(Saved entries)
◇ ◇ ◇ ◇ ◇ ◇ ◇

(** * UK ONS MCP server: a shallow embedding of the API client, the dataset
      service and the tool adapter, with the properties of their contract.

    Sources embedded here:
    - [ons-client.ts]       (class [ONSApiClient])
    - [dataset-service.ts]  (class [ONSDatasetService])
    - [index.ts]            (the [CallToolRequestSchema] handler)

    Conventions of the embedding.
    - A JavaScript string is a [string].  The engine's [toLowerCase], a
      Unicode case mapping, is left open: it is a member of the class
      [Js.Host], and every property is proved for every host.  Examples run
      on the Basic Latin host, which agrees with every engine on Basic Latin
      strings.
    - A JavaScript [number] is a [Z]: only integral values are covered.
    - An object used as a record ([Record<string, T>]) is an association list
      in the enumeration order of [Object.entries], with unique keys.
    - An asynchronous method is a function from the list of HTTP requests
      issued so far to its outcome and the extended list; the upstream API is
      a function of the request. *)

From Stdlib Require Import ZArith List Bool Lia Permutation Sorted.
From Stdlib Require Import Strings.String Strings.Ascii.
From Stdlib Require Import Numbers.DecimalString.
Import ListNotations.

Local Open Scope list_scope.
Local Open Scope string_scope.
Local Open Scope Z_scope.

Set Implicit Arguments.

(* ================================================================== *)
(** ** JavaScript built-ins used by the sources *)

Module Js.

(** What the sources take from the engine they run on:
    [String.prototype.toLowerCase], of which nothing is assumed but that it
    maps the empty string to itself. *)
Class Host : Type := mkHost {
  toLowerCase : string -> string;
  toLowerCase_empty : toLowerCase EmptyString = EmptyString
}.

(** [String.prototype.includes]: [t] occurs in [s] at some position. *)
Fixpoint includes (s t : string) : bool :=
  prefix t s ||
  match s with
  | EmptyString => false
  | String _ s' => includes s' t
  end.

(** Template-literal conversion of an integral number. *)
Definition Number_toString (n : Z) : string :=
  NilEmpty.string_of_int (Z.to_int n).

(** [Array.prototype.join]. *)
Definition join (sep : string) (l : list string) : string :=
  String.concat sep l.

(** [Array.prototype.slice(0, end)] for an integral [end]: a negative
    [end] counts from the end of the array. *)
Definition slice0 {A : Type} (l : list A) (end_ : Z) : list A :=
  let len := Z.of_nat (List.length l) in
  let final := if end_ <? 0 then Z.max (len + end_) 0 else Z.min end_ len in
  firstn (Z.to_nat final) l.

(** [Array.prototype.some]. *)
Definition some {A : Type} (f : A -> bool) (l : list A) : bool :=
  existsb f l.

(** Truthiness of a string value: the empty string is falsy. *)
Definition truthy (s : string) : bool :=
  negb (String.eqb s EmptyString).

(** [a || b] on [string | undefined] with a string fallback. *)
Definition or_else (a : option string) (b : string) : string :=
  match a with
  | Some v => if truthy v then v else b
  | None => b
  end.

(** An object used as a map, in [Object.entries] order. *)
Definition Record (V : Type) : Type := list (string * V).

Fixpoint get {V : Type} (o : Record V) (k : string) : option V :=
  match o with
  | [] => None
  | (k', v) :: o' => if String.eqb k' k then Some v else get o' k
  end.

(** [o[k] = v]: overwrite in place, or append a new property. *)
Fixpoint set {V : Type} (o : Record V) (k : string) (v : V) : Record V :=
  match o with
  | [] => [(k, v)]
  | (k', v') :: o' =>
      if String.eqb k' k then (k', v) :: o' else (k', v') :: set o' k v
  end.

Definition keys {V : Type} (o : Record V) : list string := map fst o.

Definition entries {V : Type} (o : Record V) : list (string * V) := o.

(** [Array.prototype.sort] with a comparison function: the sort is stable,
    so for a consistent comparison function its result is the one of this
    insertion sort ([a] stays before [b] unless [compareFn a b > 0]). *)
Fixpoint sort_insert {A : Type} (compareFn : A -> A -> Z) (x : A) (l : list A) : list A :=
  match l with
  | [] => [x]
  | y :: l' =>
      if compareFn x y <=? 0 then x :: y :: l' else y :: sort_insert compareFn x l'
  end.

Fixpoint sort {A : Type} (compareFn : A -> A -> Z) (l : list A) : list A :=
  match l with
  | [] => []
  | x :: l' => sort_insert compareFn x (sort compareFn l')
  end.

(** Values of type [any]. *)
#[local] Unset Elimination Schemes.
Inductive Json : Type :=
| JNull
| JBool (b : bool)
| JNum (n : Z)
| JStr (s : string)
| JArr (l : list Json)
| JObj (fields : list (string * Json)).
#[local] Set Elimination Schemes.

(** [Error] objects; [message] is their only field the sources read. *)
Inductive Error : Type :=
| mkError (message : string).

Definition message (e : Error) : string :=
  match e with mkError m => m end.

(** Truthiness of a value of type [any]. *)
Definition truthy_json (v : Json) : bool :=
  match v with
  | JNull => false
  | JBool b => b
  | JNum n => negb (n =? 0)
  | JStr s => truthy s
  | JArr _ => true
  | JObj _ => true
  end.

(** [v.key] on a value that is not [null], for a [key] that is no built-in
    property of strings and arrays: objects give their own property, other
    values give [undefined]. *)
Definition prop (v : Json) (key : string) : option Json :=
  match v with
  | JObj fields => get fields key
  | _ => None
  end.

(** [v?.key]: [undefined] when [v] is [undefined] or [null]. *)
Definition opt_prop (v : option Json) (key : string) : option Json :=
  match v with
  | None => None
  | Some JNull => None
  | Some v' => prop v' key
  end.

End Js.

(* ================================================================== *)
(** ** Data model ([ons-client.ts], lines 3-58) *)

Record Href := { href : string }.

Record TitledLink := { tl_href : string; tl_title : string }.

Record Contact := { email : string; contact_name : string; telephone : string }.

Module Dimension.
Record t := mk {
  id : string;
  name : string;
  label : string;
  links_options : Href;
  links_self : Href
}.
End Dimension.

Module ONSDataset.
Record t := mk {
  id : string;
  title : string;
  description : string;
  links_self : Href;
  links_latest_version : Href;
  links_editions : Href;
  state : string;
  type : string;
  uri : string;
  qmi : option TitledLink;
  methodology : option TitledLink;
  contacts : option (list Contact);
  dimensions : option (list Dimension.t)
}.
End ONSDataset.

◇ ◇ ◇ ◇ ◇ ◇ ◇

About this exercise: Only the last part of the entries above is needed: please copy the line with "JNull => false" and each line after it exactly.

Finished task:
  | JNull => false
  | JBool b => b
  | JNum n => negb (n =? 0)
  | JStr s => truthy s
  | JArr _ => true
  | JObj _ => true
  end.

(** [v.key] on a value that is not [null], for a [key] that is no built-in
    property of strings and arrays: objects give their own property, other
    values give [undefined]. *)
Definition prop (v : Json) (key : string) : option Json :=
  match v with
  | JObj fields => get fields key
  | _ => None
  end.

(** [v?.key]: [undefined] when [v] is [undefined] or [null]. *)
Definition opt_prop (v : option Json) (key : string) : option Json :=
  match v with
  | None => None
  | Some JNull => None
  | Some v' => prop v' key
  end.

End Js.

(* ================================================================== *)
(** ** Data model ([ons-client.ts], lines 3-58) *)

Record Href := { href : string }.

Record TitledLink := { tl_href : string; tl_title : string }.

Record Contact := { email : string; contact_name : string; telephone : string }.

Module Dimension.
Record t := mk {
  id : string;
  name : string;
  label : string;
  links_options : Href;
  links_self : Href
}.
End Dimension.

Module ONSDataset.
Record t := mk {
  id : string;
  title : string;
  description : string;
  links_self : Href;
  links_latest_version : Href;
  links_editions : Href;
  state : string;
  type : string;
  uri : string;
  qmi : option TitledLink;
  methodology : option TitledLink;
  contacts : option (list Contact);
  dimensions : option (list Dimension.t)
}.
End ONSDataset.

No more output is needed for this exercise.